### Your task
Repeat verbatim, and only, the lines of the data below, beginning at the line that contains "(** [d[k]] as an" and stopping after the line that contains "in [chars] (a".

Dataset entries
Segment Open

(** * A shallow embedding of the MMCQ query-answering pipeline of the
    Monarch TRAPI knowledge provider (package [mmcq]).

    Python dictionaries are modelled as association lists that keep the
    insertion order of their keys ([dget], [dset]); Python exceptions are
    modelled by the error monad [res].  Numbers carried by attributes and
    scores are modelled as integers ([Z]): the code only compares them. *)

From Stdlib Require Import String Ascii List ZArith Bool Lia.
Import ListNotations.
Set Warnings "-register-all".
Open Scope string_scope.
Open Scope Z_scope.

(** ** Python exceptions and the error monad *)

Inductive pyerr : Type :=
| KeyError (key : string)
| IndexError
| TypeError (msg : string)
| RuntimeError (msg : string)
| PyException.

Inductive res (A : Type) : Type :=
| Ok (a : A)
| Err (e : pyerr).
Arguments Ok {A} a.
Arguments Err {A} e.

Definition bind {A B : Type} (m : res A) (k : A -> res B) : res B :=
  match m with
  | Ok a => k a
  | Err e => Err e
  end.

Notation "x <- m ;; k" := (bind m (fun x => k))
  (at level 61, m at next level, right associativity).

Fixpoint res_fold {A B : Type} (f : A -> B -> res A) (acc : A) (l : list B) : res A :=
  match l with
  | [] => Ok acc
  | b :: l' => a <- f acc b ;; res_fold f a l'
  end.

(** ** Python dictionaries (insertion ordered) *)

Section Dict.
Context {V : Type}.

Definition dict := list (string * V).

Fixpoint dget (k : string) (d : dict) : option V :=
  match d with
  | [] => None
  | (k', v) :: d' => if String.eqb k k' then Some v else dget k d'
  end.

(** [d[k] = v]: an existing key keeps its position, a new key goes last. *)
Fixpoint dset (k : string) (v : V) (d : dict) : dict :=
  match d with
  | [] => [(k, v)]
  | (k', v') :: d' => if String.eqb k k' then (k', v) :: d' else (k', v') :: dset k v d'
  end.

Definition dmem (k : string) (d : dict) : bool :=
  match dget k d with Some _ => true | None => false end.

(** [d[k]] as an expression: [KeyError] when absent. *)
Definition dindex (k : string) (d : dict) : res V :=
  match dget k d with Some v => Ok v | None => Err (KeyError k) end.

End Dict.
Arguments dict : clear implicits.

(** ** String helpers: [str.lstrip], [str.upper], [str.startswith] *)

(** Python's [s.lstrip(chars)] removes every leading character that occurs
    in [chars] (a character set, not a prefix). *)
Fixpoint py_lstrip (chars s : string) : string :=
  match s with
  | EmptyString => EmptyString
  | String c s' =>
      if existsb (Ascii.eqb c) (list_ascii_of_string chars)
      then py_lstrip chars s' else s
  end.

Segment Closed

### Task solution
(** [d[k]] as an expression: [KeyError] when absent. *)
Definition dindex (k : string) (d : dict) : res V :=
  match dget k d with Some v => Ok v | None => Err (KeyError k) end.

End Dict.
Arguments dict : clear implicits.

(** ** String helpers: [str.lstrip], [str.upper], [str.startswith] *)

(** Python's [s.lstrip(chars)] removes every leading character that occurs
    in [chars] (a character set, not a prefix). *)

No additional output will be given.